Structure-activity relationships in an imidazole-based series of thromboxane synthase inhibitors

• Published in: Journal of medicinal chemistry Vol. 30; no. 9; pp. 1588 - 1595
• Main Authors: Manley, Paul W., Allanson, Nigel M., Booth, Robert F. G., Buckle, Philip E., Kuzniar, Edward J., Lad, Nagin, Lai, Steve M. F., Lunt, David O., Tuffin, David P.
• Format: Journal Article
• Language: English
• Published: Washington, DC American Chemical Society 01.09.1987
• Subjects: Animals; Blood Platelets - drug effects; Blood Platelets - enzymology; Chemistry; Chromatography, High Pressure Liquid; Collagen - pharmacology; Epoprostenol - biosynthesis; Exact sciences and technology; Heterocyclic compounds; Heterocyclic compounds with several n hetero atoms in the same ring, in separated rings or in fused rings; Humans; Imidazoles - pharmacology; Organic chemistry; Preparations and properties; Rabbits; Structure-Activity Relationship; Thromboxane A2 - biosynthesis; Thromboxane B2 - blood; Thromboxane-A Synthase - antagonists & inhibitors; Thromboxane synthetase; Five membered ring; Ether; Structure activity relation; Nitrogen heterocycle; Enzyme inhibitor; Benzenic compound; NMR spectrum
• ISSN: 0022-2623; 1520-4804
• DOI: 10.1021/jm00392a011

Analogues of 4-[[2-(1H-imidazol-1-yl)-1-[[(4-methoxyphenyl)methoxy]methyl] ethoxy]methyl]benzoic acid (5m) were prepared and evaluated as thromboxane synthase inhibitors.

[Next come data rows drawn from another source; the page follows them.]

(** * Disthon: the client core ([discord/client.py])

    A shallow embedding of [Client]: the listener registry, the event
    dispatcher, the command registry and the connection supervisor, with
    the properties of its specification stated and proved (or refuted)
    against the embedded code.

    Conventions.
    - Python [str] is [string], read as ASCII text: [lower] is [str.lower]
      on the strings that [is_ascii] accepts, and the statements about
      which stored name an event type reaches are made for ASCII types.
    - [dict] objects keyed by event name are [gmap string _]; the command
      dictionary is iterated by the code, so it is an insertion-ordered
      association list with unique keys.
    - Coroutines run in an explicit state-and-error monad [M] over the
      client object and a history of observable actions.  The external
      collaborators (REST layer, gateway socket, data converter, command
      parser, event loop) are the fields of [Runtime].
    - Unbounded loops and the recursive dispatch take a fuel argument;
      [OutOfFuel] stands for a run that has not finished yet. *)

From stdpp Require Import gmap strings list fin_maps.
From Stdlib Require Import Ascii String.

Open Scope string_scope.
Open Scope list_scope.

(** ** Values of the program *)

(** A registered callback that has a [__name__] (a function, a coroutine
    function, a method): [func.__name__], the answer of
    [inspect.iscoroutinefunction(func)], and the identity of the object.
    A callable object without [__name__] is not a [Handler]. *)
Record Handler := {
  h_name : string;
  h_async : bool;
  h_id : nat
}.
(** * contratos_timeline.py: interval sanitizing, monthly activity and
      timeline layout

    A shallow embedding of [load_data],
    [calculate_active_contracts_by_month], [create_timeline_chart] and
    [create_active_contracts_chart], together with the pandas operations
    these functions rely on (timestamps, [date_range] with [freq='MS'],
    column reductions, boolean row selection). *)

From Stdlib Require Import ZArith List String Ascii Bool Lia QArith.
From Stdlib Require Import Sorting.Sorted DecimalString Sorting.Permutation.
Import ListNotations.
Open Scope Z_scope.

(* ================================================================== *)
(** * The proleptic Gregorian calendar

    pandas stores a [Timestamp] as a count of nanoseconds since
    1970-01-01; the count of days is the one of Python's [datetime]
    ([_days_before_year], [_days_before_month], [_ymd2ord]). *)

Module Calendar.

Definition is_leap (year : Z) : bool :=
  (year mod 4 =? 0) && (negb (year mod 100 =? 0) || (year mod 400 =? 0)).

Definition days_before_year (year : Z) : Z :=
  let y := year - 1 in y * 365 + y / 4 - y / 100 + y / 400.

Definition days_in_month (year month : Z) : Z :=
  match month with
  | 2 => if is_leap year then 29 else 28
  | 4 | 6 | 9 | 11 => 30
  | _ => 31
  end.

(** [_DAYS_BEFORE_MONTH], for a year that is not a leap year. *)
Definition DAYS_BEFORE_MONTH (month : Z) : Z :=
  match month with
  | 1 => 0 | 2 => 31 | 3 => 59 | 4 => 90 | 5 => 120 | 6 => 151
  | 7 => 181 | 8 => 212 | 9 => 243 | 10 => 273 | 11 => 304 | 12 => 334
  | _ => 0
  end.

Definition days_before_month (year month : Z) : Z :=
  DAYS_BEFORE_MONTH month + (if (2 <? month) && is_leap year then 1 else 0).
(** [(int) (x + 0.5)] is the integer nearest to [x], the upper one on a
    tie, for every binary64 number [x] from 0 up to, but excluding,
    2^31 - 0.5, other than the one just below 0.5. *)
Lemma double_to_int_round (x : double) :
  valid_binary prec emax x = true ->
  is_finite x = true ->
  (0 <= value x)%Q -> (value x < inject_Z (2 ^ 31) - (1 # 2))%Q ->
  x <> below_half ->
  nearest_ties_up (value x) (double_to_int (x + d_half)%D)
  /\ 0 <= double_to_int (x + d_half)%D <= INT_MAX.
Proof.
  intros Hv Hfin Hlo Hhi Hne.
  destruct (Qlt_le_dec (value x) (1 # 2)) as [Hsmall | Hbig].
  - rewrite (double_to_int_small x Hv Hfin Hlo Hsmall Hne).
    split; [| unfold INT_MAX; lia].
    unfold nearest_ties_up. split.
    + apply Qle_trans with 0%Q; [easy | assumption].
    + exact Hsmall.
  - destruct (double_to_int_nearest x Hv Hbig Hhi) as [Hn Hr].
    split; [exact Hn | lia].
Qed.

(** ** Air time and redundancy *)



(** The same pop where the double arithmetic shows.  With a sleep interval
    of 1 s, a 250 kbps radio and 20 bytes on air, the air time is the
    double nearest to 0.00064 and the quotient falls just below 1562.5:
    the redundancy is 1562.  With a sleep interval of 2000000 s the
    quotient is 3125000000, outside the range of [int]: the redundancy is
    [INT_MIN], and sendData sends no copy.  With a sleep interval just
    below 0.5 s and an air time of 1 s the sum with 0.5 is rounded up to
    1: the redundancy is 1. *)
Lemma redundancy_in_double_arithmetic :
  (redundancy ∘ snd <$> popTxBuffer (snd (pushBuffer (Some frame14) fastRadio)))
  = Some 1562
  /\ (redundancy ∘ snd
        <$> popTxBuffer (snd (pushBuffer (Some frame14) longSleeper)))
     = Some INT_MIN
  /\ (frameCopies ∘ outbox
        <$> sendData (snd (pushBuffer (Some frame14) longSleeper)))
     = Some []
  /\ (redundancy ∘ snd
        <$> popTxBuffer (snd (pushBuffer (Some frame119) halfSleeper)))
     = Some 1.
Proof. repeat split; vm_compute; reflexivity. Qed.

Lemma frameCopies_copyMessages (f : MAC_GenericFrame) (t drift eps : double)
  (l : list Z) :
  frameCopies (flat_map (copyMessages f t drift eps) l)
  = (fun i => (f, (int_to_double i * t * drift)%D)) <$> l.
Proof.
  induction l as [| i l IH]; [reflexivity |].
  cbn. f_equal. exact IH.
Qed.

Lemma frameCopies_app (l1 l2 : list Sent) :
  frameCopies (l1 ++ l2) = frameCopies l1 ++ frameCopies l2.
Proof. unfold frameCopies. apply omap_app. Qed.

(** What sendData does with a frame under the head, in state TX or
    DEFAULT: it pops, and unless the redundancy is [INT_MAX] it runs the
    loop [redundancy + 1] times. *)
Lemma sendData_pops (m m1 : Mac) (f : MAC_GenericFrame) :
  macState m = MAC_STATE_TX \/ macState m = MAC_STATE_DEFAULT ->
  tailTxBuffer m <> headTxBuffer m ->
  popTxBuffer m = Some (Some f, m1) ->
  redundancy m1 < INT_MAX ->
  sendData m = Some (sendCopies (Z.to_nat (redundancy m1 + 1)) f 0 m1).
Proof.
  intros Hst Hne Hpop Hmax. unfold sendData, BUFFER_IS_EMPTY.
  destruct (Z.eqb_spec (headTxBuffer m) (tailTxBuffer m)); [congruence |].
  cbn [negb]. rewrite Hpop.
  destruct (Z.eqb_spec (redundancy m1) INT_MAX); [lia |].
  destruct Hst as [-> | ->]; reflexivity.
Qed.


(** ** Cancelling timers *)

Lemma filter_absent (i : nat) (l : list Scheduled) :
  existsb (fun e => Nat.eqb (sid e) i) l = false ->
  filter (fun s => sid s <> i) l = l.
Proof.
  induction l as [| s l IH]; [reflexivity |]. cbn [existsb].
  intros H. apply orb_false_iff in H as [Hs Hl].
  apply Nat.eqb_neq in Hs.
  rewrite filter_cons_True by assumption. now rewrite IH.
Qed.

Lemma set_fes_same (m : Mac) : set_fes (fes m) m = m.
Proof. now destruct m. Qed.

Lemma cancelAndDelete_ptr_eq (p : option nat) (m : Mac) :
  cancelAndDelete_ptr p m = set_fes (without p (fes m)) m.
Proof. destruct p as [i |]; cbn; [reflexivity | now rewrite set_fes_same]. Qed.

Lemma cancel_if_pending_eq (p : option nat) (m : Mac) :
  cancel_if_pending p m = set_fes (without p (fes m)) m.
Proof.
  unfold cancel_if_pending. destruct (pending p m) eqn:E.
  - apply cancelAndDelete_ptr_eq.
  - destruct p as [i |]; cbn in *; [| now rewrite set_fes_same].
    rewrite (filter_absent i (fes m) E). now rewrite set_fes_same.
Qed.

Lemma without_elem (p : option nat) (l : list Scheduled) (s : Scheduled) :
  s ∈ without p l <-> s ∈ l /\ Some (sid s) <> p.
Proof.
  destruct p as [i |]; cbn.
  - rewrite list_elem_of_filter. split; intros [H1 H2]; split; auto; congruence.
  - split; [intros H; split; [assumption | discriminate] | tauto].
Qed.

(** ** Channel busy *)

Lemma int_wrap_small (z : Z) : - 2 ^ 31 <= z < 2 ^ 31 -> int_wrap z = z.
Proof. intros Hz. unfold int_wrap. rewrite Z.mod_small; lia. Qed.

Lemma expectRxWindow_small (m : Mac) :
  0 <= maxMacFrameSize m < 2 ^ 27 ->
  expectRxWindow m
  = (int_to_double (2 * maxMacFrameSize m * 8) / (d_1000 * radioDataRate m))%D.
Proof.
  intros H. unfold expectRxWindow.
  rewrite (int_wrap_small (2 * maxMacFrameSize m)) by lia.
  rewrite int_wrap_small by lia. reflexivity.
Qed.

Lemma without_not_pending (p : option nat) (m : Mac) :
  pending p m = false -> without p (fes m) = fes m.
Proof.
  destruct p as [i |]; [| reflexivity]. cbn. apply filter_absent.
Qed.

Lemma expectRx_fes (m : Mac) :
  fes (expectRx m)
  = without (dutyCycleSleepMsg m) (without (dutyCycleWakeupMsg m) (fes m))
    ++ [mkScheduled (nextId m)
          (simTime m + expectRxWindow m * cpuClockDrift m)%D
          (MAC_ControlMessage MAC_SELF_SET_RADIO_SLEEP)].
Proof. unfold expectRx. rewrite !cancel_if_pending_eq. reflexivity. Qed.

Lemma expectRx_fields (m : Mac) :
  headTxBuffer (expectRx m) = headTxBuffer m
  /\ tailTxBuffer (expectRx m) = tailTxBuffer m
  /\ schedTXBuffer (expectRx m) = schedTXBuffer m
  /\ doTx (expectRx m) = doTx m
  /\ dutyCycleSleepMsg (expectRx m) = Some (nextId m)
  /\ macState (expectRx m) = MAC_STATE_EXPECTING_RX.
Proof. unfold expectRx. rewrite !cancel_if_pending_eq. cbn. repeat split. Qed.

(** C3, as amended.  The radio reports the channel busy while the enabled
    module is in state CARRIER_SENSING or DEFAULT and has [doTx] set.  The
    queue is left as it was (indices and slots) and [doTx] stays set; the
    messages the carrier-sense-exit pointer and the two duty-cycle pointers
    refer to are taken out of the future-event set, and nothing else is;
    one sleep message is added and [dutyCycleSleepMsg] points to it; the
    state is EXPECTING_RX.  The sleep message is due at

      simTime + ((double)(2 * maxMacFrameSize * 8) / (1000.0 * radioDataRate))
                * cpuClockDrift

    in the double arithmetic of the source: the time [2 * maxMacFrameSize]
    bytes take at the radio's rate, multiplied by the clock drift.  The
    bytes the physical layer adds to every frame on air are not counted. *)
Theorem carrierBusy_defers (msg : cMessage) (env : Env) (m : Mac) :
  kind msg = RADIO_2_MAC_SENSED_CARRIER ->
  disabled m = false ->
  macState m = MAC_STATE_CARRIER_SENSING \/ macState m = MAC_STATE_DEFAULT ->
  doTx m = true ->
  0 <= maxMacFrameSize m < 2 ^ 27 ->
  exists m',
    handleMessage msg env m = Some m'
    /\ headTxBuffer m' = headTxBuffer m
    /\ tailTxBuffer m' = tailTxBuffer m
    /\ schedTXBuffer m' = schedTXBuffer m
    /\ doTx m' = true
    /\ fes m'
       = without (dutyCycleSleepMsg m)
           (without (dutyCycleWakeupMsg m)
              (without (selfExitCSMsg m) (fes m)))
         ++ [mkScheduled (nextId m)
               (simTime m
                + (int_to_double (2 * maxMacFrameSize m * 8)
                   / (d_1000 * radioDataRate m))
                  * cpuClockDrift m)%D
               (MAC_ControlMessage MAC_SELF_SET_RADIO_SLEEP)]
    /\ dutyCycleSleepMsg m' = Some (nextId m)
    /\ macState m' = MAC_STATE_EXPECTING_RX.
Proof.
  intros Hk Hen Hst HdoTx Hmax.
  exists (carrierBusy m). split.
  { unfold handleMessage. rewrite Hk, Hen. reflexivity. }
  unfold carrierBusy.
  set (m1 := if pending (selfExitCSMsg m) m then _ else m).
  assert (H1 : macState m1 = macState m /\ doTx m1 = doTx m
               /\ headTxBuffer m1 = headTxBuffer m
               /\ tailTxBuffer m1 = tailTxBuffer m
               /\ schedTXBuffer m1 = schedTXBuffer m
               /\ dutyCycleSleepMsg m1 = dutyCycleSleepMsg m
               /\ dutyCycleWakeupMsg m1 = dutyCycleWakeupMsg m
               /\ nextId m1 = nextId m /\ simTime m1 = simTime m
               /\ cpuClockDrift m1 = cpuClockDrift m
               /\ expectRxWindow m1 = expectRxWindow m
               /\ fes m1 = without (selfExitCSMsg m) (fes m)).
  { subst m1. destruct (pending (selfExitCSMsg m) m) eqn:E.
    - rewrite cancelAndDelete_ptr_eq. cbn. repeat split.
    - rewrite (without_not_pending _ _ E). repeat split. }
  destruct H1
    as (Hs1 & Hd1 & Hh1 & Ht1 & Hb1 & Hsl1 & Hw1 & Hn1 & Htime1 & Hdr1
        & Hwin1 & Hf1).
  assert (Hgo : match macState m1 with
                | MAC_STATE_DEFAULT | MAC_STATE_CARRIER_SENSING =>
                    if doTx m1 then expectRx m1 else expectRx m1
                | _ => m1
                end = expectRx m1).
  { rewrite Hs1, Hd1, HdoTx. destruct Hst as [-> | ->]; reflexivity. }
  rewrite Hgo.
  destruct (expectRx_fields m1) as (Eh & Et & Eb & Ed & Es & Est).
  rewrite Eh, Et, Eb, Ed, Es, Est, expectRx_fes.
  rewrite Hh1, Ht1, Hb1, Hd1, Hn1, Hsl1, Hw1, Hf1, Htime1, Hdr1, Hwin1.
  rewrite (expectRxWindow_small m Hmax).
  repeat split. assumption.
Qed.

Lemma carrierBusy_defers_witness :
  let m := after sensingWithPayload driftingMac in
  exists m',
    handleMessage (MAC_ControlMessage RADIO_2_MAC_SENSED_CARRIER) quiet m
    = Some m'
    /\ cpuClockDrift m = dlit 11 10
    /\ headTxBuffer m' = 0
    /\ tailTxBuffer m' = 1
    /\ schedTXBuffer m' = [Some frame69; None; None]
    /\ ((fun s => (sid s, kind (smsg s))) <$> fes m)
       = [ (1%nat, MAC_SELF_SET_RADIO_SLEEP);
           (3%nat, MAC_SELF_EXIT_CARRIER_SENSE);
           (5%nat, MAC_SELF_INITIATE_TX) ]
    /\ ((fun s => (sid s, kind (smsg s))) <$> fes m')
       = [ (5%nat, MAC_SELF_INITIATE_TX);
           (6%nat, MAC_SELF_SET_RADIO_SLEEP) ]
    /\ armed_at MAC_SELF_SET_RADIO_SLEEP m'
       = [(dlit 1 20000 + dlit 1024 1000 * dlit 11 10)%D]
    /\ armed_at MAC_SELF_SET_RADIO_SLEEP m'
       <> [(dlit 1 20000 + dlit 1024 1000)%D]
    /\ macState m' = MAC_STATE_EXPECTING_RX.
Proof.
  intros m.
  destruct (carrierBusy_defers
              (MAC_ControlMessage RADIO_2_MAC_SENSED_CARRIER) quiet m)
    as (m' & Hm' & Hh & Ht & Hb & _ & Hf & _ & Hst).
  - reflexivity.
  - reflexivity.
  - left. reflexivity.
  - reflexivity.
  - vm_compute. split; [discriminate | reflexivity].
  - exists m'. split; [exact Hm' |]. unfold armed_at.
    rewrite Hh, Ht, Hb, Hf, Hst. vm_compute.
    repeat (split; [reflexivity |]). split; [discriminate | reflexivity].
Defined.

A series of esters of 5m showed a parabolic relationship between lipophilicity and inhibition of TxB2 generation in intact platelets, with activities up to 50 times greater than that of dazoxiben. However, on administration to rabbits the ethyl ester 5d had a short duration of action, due to rapid metabolism and excretion via deesterification and beta-glucuronidation. Attempts at replacing the carboxylate group with other potential pharmacophores were unsuccessful.